TASK STATEMENT
How many lines in these records hold the string "about"? Reply with the number alone.

RECORDS SHOWN
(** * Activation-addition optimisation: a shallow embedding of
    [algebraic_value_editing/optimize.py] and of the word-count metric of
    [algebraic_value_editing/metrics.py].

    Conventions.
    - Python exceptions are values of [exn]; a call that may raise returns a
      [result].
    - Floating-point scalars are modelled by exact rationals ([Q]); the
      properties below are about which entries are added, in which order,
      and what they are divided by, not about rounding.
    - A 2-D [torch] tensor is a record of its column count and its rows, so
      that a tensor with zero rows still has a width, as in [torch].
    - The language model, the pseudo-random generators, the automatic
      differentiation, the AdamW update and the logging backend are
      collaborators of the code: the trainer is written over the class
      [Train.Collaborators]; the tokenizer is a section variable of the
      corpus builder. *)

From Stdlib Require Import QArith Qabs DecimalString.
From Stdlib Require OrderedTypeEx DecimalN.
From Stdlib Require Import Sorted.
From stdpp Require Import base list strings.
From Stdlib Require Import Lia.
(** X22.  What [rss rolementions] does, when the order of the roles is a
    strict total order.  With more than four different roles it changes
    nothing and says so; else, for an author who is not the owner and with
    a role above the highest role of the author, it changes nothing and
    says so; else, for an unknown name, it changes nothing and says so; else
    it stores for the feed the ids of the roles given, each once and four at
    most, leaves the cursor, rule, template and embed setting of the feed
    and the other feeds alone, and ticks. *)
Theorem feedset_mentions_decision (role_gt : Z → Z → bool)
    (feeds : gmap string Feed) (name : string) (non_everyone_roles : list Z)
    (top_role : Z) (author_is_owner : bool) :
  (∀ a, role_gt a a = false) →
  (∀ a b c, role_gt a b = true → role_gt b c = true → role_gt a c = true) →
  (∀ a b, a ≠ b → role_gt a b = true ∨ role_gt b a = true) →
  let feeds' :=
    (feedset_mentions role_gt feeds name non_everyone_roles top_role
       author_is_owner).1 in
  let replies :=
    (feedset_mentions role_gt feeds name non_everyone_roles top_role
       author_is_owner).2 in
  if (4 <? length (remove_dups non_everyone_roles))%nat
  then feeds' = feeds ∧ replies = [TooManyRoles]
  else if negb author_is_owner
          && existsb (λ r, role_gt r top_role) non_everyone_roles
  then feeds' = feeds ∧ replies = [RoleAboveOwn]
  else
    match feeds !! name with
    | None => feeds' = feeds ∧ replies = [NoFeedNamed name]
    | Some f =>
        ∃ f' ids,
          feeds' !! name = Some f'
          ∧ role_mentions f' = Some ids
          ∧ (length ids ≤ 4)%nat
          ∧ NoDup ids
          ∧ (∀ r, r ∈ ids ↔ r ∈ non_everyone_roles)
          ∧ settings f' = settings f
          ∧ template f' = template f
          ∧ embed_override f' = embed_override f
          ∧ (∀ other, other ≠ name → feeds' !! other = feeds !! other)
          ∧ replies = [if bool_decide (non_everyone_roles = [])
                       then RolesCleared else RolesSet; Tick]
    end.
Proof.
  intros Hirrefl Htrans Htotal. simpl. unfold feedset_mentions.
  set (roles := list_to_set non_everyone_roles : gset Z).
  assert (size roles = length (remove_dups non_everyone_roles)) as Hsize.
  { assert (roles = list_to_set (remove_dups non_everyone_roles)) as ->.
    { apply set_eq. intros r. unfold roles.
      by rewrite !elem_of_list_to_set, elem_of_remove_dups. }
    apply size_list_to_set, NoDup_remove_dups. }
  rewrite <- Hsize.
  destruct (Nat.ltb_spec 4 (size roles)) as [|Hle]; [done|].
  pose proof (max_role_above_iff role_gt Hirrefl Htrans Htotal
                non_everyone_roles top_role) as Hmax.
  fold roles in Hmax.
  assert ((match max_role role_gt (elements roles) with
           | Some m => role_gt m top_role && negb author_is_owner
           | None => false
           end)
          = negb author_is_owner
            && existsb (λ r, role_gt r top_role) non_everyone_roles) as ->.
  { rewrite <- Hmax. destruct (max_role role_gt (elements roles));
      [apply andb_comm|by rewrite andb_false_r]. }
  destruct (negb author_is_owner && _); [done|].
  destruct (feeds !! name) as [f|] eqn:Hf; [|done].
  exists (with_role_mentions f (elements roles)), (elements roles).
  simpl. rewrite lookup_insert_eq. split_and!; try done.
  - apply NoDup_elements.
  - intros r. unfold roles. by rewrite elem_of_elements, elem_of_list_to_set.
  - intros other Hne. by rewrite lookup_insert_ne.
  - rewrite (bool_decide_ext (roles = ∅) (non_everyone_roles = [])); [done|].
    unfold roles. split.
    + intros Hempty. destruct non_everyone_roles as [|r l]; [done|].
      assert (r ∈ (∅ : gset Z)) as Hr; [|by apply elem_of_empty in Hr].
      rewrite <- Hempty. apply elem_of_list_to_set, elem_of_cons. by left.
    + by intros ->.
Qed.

---

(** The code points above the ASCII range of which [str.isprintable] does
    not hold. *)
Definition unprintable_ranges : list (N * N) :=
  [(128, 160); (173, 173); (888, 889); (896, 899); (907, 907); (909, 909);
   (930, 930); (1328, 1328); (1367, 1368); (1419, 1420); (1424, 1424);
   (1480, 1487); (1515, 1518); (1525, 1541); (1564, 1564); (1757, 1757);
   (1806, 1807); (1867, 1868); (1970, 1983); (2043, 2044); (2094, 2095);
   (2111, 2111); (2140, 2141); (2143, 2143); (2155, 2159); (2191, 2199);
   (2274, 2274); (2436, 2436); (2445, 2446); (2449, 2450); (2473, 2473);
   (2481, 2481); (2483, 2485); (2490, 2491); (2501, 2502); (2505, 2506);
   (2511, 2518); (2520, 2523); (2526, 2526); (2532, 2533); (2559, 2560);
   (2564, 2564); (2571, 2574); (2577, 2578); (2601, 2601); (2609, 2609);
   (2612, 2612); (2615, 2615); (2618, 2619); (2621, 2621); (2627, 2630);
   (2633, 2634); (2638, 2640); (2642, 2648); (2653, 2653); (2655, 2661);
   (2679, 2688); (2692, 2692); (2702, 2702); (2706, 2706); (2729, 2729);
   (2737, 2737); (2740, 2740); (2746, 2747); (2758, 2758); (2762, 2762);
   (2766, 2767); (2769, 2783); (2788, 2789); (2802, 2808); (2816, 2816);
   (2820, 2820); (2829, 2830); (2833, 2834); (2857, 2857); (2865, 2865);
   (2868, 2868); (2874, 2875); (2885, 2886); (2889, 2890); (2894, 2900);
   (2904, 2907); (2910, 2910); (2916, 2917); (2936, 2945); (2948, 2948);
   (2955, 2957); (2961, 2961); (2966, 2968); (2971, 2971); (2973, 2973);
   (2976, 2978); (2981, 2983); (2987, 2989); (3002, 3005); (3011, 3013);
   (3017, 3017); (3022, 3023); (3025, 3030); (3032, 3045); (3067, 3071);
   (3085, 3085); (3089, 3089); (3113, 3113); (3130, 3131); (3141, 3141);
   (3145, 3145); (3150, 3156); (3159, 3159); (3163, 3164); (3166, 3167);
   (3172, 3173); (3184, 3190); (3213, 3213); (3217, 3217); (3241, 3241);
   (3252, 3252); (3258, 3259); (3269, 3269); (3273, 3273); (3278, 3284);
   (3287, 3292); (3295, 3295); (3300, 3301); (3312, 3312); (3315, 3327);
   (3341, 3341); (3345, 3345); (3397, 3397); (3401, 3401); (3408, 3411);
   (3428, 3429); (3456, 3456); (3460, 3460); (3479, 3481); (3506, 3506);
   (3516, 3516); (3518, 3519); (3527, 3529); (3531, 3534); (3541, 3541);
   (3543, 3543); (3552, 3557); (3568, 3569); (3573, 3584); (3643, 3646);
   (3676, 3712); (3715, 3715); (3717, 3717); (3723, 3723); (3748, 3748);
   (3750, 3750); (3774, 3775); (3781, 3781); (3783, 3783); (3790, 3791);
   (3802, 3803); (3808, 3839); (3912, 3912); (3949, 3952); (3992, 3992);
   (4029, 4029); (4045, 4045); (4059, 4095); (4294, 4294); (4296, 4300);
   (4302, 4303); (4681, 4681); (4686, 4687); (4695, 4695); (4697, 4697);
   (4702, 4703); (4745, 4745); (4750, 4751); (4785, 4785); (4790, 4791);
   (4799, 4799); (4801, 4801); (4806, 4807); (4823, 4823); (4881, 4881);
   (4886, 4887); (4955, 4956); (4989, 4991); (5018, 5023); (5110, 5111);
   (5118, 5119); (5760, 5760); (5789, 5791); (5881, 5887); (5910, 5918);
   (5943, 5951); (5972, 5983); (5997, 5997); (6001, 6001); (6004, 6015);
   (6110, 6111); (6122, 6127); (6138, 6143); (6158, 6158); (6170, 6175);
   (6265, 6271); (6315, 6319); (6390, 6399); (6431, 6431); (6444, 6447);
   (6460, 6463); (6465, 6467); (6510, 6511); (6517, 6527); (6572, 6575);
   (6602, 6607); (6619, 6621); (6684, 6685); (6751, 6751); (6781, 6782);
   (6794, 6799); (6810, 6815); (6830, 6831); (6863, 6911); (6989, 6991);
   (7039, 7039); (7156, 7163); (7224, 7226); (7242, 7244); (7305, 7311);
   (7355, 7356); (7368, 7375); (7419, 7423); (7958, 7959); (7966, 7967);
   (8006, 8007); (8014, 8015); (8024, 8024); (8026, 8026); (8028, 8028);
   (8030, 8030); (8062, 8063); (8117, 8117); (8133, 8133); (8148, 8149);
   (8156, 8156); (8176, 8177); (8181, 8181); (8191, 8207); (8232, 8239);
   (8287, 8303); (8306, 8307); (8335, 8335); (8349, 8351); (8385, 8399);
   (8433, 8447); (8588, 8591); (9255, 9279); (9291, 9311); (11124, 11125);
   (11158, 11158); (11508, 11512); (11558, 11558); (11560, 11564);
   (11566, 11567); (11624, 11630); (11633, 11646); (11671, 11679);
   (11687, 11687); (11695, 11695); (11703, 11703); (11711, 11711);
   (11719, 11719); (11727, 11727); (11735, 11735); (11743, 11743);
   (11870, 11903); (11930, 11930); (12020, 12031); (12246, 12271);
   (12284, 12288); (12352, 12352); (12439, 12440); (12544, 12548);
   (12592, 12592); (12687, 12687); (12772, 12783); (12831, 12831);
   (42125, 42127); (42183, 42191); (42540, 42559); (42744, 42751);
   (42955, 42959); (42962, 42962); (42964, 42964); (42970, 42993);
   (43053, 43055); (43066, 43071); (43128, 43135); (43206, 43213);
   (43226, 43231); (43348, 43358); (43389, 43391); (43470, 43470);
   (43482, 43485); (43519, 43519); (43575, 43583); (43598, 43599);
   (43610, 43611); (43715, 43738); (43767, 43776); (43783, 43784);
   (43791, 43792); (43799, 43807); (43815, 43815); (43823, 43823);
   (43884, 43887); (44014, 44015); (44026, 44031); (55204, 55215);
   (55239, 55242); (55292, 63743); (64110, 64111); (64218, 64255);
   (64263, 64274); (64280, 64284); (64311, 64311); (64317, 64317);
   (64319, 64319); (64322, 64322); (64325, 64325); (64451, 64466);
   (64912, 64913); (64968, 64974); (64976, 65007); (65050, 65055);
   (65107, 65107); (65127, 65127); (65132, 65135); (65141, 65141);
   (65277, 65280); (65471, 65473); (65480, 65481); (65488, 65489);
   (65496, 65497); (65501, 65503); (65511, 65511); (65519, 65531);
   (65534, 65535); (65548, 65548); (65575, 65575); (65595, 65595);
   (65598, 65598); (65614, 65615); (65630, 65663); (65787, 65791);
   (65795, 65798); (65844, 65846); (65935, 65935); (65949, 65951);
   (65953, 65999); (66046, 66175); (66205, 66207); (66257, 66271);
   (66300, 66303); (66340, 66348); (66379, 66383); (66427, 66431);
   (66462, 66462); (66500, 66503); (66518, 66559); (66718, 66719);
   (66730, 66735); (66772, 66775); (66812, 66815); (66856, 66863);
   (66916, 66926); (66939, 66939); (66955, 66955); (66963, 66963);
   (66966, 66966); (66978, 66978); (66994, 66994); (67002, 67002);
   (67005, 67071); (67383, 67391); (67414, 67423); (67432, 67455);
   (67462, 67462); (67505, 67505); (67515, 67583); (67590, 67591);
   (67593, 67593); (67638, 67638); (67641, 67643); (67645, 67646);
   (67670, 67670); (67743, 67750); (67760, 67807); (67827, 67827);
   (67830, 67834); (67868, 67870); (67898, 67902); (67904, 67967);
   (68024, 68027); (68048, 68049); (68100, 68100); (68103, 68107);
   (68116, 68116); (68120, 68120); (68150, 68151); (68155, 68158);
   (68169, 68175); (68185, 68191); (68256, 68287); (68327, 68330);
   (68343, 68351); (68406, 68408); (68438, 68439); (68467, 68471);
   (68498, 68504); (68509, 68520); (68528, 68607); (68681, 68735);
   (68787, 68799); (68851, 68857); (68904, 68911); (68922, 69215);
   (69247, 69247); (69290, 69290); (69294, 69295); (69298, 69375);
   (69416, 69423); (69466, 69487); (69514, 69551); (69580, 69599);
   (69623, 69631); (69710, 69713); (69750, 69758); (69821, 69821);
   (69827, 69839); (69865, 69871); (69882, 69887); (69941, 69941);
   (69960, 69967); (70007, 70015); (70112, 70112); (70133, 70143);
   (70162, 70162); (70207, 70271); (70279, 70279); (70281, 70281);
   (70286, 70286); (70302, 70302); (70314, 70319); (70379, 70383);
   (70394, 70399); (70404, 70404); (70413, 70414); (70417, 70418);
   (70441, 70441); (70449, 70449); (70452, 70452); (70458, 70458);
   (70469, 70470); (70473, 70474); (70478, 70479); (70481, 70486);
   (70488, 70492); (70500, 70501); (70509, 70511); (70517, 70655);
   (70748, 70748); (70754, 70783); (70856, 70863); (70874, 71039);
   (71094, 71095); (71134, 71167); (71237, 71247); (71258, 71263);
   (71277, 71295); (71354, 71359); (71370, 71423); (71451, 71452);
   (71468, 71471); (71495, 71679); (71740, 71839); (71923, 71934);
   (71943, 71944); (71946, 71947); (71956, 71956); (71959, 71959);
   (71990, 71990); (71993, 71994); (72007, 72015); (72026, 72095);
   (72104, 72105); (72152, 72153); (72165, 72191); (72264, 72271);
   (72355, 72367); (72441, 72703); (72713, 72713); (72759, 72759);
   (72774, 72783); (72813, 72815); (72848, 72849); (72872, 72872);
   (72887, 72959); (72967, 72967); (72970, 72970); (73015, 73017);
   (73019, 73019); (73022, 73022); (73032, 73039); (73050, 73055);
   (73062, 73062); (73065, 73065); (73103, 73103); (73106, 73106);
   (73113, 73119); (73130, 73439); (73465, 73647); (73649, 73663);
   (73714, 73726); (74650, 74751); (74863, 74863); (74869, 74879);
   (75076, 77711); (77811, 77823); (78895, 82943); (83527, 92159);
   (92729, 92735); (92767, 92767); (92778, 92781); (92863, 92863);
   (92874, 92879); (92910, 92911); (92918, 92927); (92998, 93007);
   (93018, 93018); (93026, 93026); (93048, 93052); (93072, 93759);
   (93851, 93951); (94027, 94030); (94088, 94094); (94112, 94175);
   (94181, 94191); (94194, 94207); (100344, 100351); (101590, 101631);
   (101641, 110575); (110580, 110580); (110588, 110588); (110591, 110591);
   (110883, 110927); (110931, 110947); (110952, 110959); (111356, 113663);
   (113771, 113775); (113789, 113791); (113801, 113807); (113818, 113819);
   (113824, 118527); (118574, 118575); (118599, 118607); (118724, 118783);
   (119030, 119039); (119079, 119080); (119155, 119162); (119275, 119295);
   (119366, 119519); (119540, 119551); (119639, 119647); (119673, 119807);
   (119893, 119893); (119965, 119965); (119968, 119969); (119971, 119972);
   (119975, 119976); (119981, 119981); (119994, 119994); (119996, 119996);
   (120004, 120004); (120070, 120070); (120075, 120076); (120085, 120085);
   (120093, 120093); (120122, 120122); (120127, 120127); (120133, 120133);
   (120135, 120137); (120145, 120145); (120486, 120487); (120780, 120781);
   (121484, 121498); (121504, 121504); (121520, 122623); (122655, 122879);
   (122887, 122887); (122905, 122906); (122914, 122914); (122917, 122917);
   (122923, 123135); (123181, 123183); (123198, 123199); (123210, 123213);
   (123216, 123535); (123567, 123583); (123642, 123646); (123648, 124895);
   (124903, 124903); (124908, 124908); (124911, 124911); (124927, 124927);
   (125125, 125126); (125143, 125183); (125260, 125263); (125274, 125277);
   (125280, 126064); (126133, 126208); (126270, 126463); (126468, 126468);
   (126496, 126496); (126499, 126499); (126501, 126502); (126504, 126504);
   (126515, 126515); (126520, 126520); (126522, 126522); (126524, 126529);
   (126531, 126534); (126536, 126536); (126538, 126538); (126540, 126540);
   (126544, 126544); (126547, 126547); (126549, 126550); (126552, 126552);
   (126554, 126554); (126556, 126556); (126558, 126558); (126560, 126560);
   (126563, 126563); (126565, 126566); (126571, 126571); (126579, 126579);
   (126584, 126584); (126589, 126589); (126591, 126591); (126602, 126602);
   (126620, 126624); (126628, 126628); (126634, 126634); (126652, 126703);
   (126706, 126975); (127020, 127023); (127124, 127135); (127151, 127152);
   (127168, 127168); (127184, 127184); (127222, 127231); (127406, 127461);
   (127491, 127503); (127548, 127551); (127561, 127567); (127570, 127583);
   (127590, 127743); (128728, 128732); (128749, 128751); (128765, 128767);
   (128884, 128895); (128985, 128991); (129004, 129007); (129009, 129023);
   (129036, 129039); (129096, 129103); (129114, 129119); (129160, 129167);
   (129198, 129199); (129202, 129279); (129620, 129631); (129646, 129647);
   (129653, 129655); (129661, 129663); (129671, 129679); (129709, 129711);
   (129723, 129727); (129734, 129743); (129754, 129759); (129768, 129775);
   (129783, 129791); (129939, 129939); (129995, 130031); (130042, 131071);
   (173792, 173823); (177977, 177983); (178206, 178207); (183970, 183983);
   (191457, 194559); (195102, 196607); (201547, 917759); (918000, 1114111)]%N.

...

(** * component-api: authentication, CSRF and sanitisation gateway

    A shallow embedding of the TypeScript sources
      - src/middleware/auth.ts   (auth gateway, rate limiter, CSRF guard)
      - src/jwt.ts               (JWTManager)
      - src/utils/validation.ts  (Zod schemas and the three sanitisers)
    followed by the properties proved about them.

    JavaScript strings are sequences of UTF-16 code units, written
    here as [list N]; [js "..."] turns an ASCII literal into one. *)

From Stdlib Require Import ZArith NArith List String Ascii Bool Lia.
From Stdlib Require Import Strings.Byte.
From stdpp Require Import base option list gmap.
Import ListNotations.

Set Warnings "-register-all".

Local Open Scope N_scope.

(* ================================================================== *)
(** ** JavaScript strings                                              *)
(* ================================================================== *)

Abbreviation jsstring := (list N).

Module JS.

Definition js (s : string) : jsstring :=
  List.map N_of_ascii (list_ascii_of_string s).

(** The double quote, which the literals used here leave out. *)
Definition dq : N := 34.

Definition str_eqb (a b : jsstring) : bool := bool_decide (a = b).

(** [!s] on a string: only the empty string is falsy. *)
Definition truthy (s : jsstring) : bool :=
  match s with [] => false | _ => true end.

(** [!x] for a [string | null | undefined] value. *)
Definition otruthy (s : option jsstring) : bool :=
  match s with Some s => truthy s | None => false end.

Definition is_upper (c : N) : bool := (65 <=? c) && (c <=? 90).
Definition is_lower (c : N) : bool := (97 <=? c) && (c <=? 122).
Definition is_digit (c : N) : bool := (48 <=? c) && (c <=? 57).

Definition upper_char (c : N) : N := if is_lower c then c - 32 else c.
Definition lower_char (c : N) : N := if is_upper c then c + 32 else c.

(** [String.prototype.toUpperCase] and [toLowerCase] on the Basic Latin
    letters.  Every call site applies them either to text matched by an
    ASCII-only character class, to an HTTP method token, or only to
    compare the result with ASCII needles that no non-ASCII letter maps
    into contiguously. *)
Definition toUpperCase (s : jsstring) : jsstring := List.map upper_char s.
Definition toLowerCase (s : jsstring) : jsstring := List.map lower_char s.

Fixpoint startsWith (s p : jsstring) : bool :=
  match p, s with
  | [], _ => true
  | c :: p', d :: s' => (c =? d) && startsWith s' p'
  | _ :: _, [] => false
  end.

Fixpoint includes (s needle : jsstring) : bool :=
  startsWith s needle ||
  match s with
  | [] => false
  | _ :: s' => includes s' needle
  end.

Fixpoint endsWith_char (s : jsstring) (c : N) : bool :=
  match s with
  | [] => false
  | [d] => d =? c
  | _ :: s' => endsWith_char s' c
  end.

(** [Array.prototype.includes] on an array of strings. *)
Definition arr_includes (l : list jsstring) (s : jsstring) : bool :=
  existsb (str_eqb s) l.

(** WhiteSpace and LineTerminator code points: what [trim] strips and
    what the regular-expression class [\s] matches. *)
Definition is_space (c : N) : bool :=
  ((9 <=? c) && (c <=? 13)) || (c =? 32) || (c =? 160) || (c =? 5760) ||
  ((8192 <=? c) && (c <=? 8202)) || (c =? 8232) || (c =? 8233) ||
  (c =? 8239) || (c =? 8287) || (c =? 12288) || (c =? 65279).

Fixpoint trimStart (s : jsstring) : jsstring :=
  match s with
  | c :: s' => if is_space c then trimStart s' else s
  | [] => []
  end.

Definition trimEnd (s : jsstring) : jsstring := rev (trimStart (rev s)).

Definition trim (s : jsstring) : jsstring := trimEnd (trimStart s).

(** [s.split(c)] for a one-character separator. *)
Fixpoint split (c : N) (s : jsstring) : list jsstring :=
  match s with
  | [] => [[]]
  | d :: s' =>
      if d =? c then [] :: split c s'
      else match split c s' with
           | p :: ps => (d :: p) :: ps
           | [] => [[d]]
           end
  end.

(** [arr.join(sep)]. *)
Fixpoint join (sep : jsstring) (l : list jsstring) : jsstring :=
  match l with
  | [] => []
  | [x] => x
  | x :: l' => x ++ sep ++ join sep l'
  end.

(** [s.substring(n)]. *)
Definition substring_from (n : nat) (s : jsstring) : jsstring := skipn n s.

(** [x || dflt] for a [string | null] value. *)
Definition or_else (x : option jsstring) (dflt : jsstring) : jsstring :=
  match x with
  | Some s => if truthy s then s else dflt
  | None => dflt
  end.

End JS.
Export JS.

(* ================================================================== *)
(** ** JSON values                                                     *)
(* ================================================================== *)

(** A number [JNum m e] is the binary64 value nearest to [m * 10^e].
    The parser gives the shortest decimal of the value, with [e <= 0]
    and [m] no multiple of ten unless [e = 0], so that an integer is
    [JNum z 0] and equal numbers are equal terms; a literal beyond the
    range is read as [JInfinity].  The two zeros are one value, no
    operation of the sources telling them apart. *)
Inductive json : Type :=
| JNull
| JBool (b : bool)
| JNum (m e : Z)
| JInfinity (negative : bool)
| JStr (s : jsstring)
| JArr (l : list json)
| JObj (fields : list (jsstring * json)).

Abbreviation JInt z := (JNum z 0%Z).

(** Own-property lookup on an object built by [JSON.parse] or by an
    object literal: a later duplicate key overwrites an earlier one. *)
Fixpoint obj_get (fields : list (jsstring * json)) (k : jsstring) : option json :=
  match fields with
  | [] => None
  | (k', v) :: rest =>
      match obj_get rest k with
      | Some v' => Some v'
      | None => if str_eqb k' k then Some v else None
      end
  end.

EXPECTED OUTPUT
3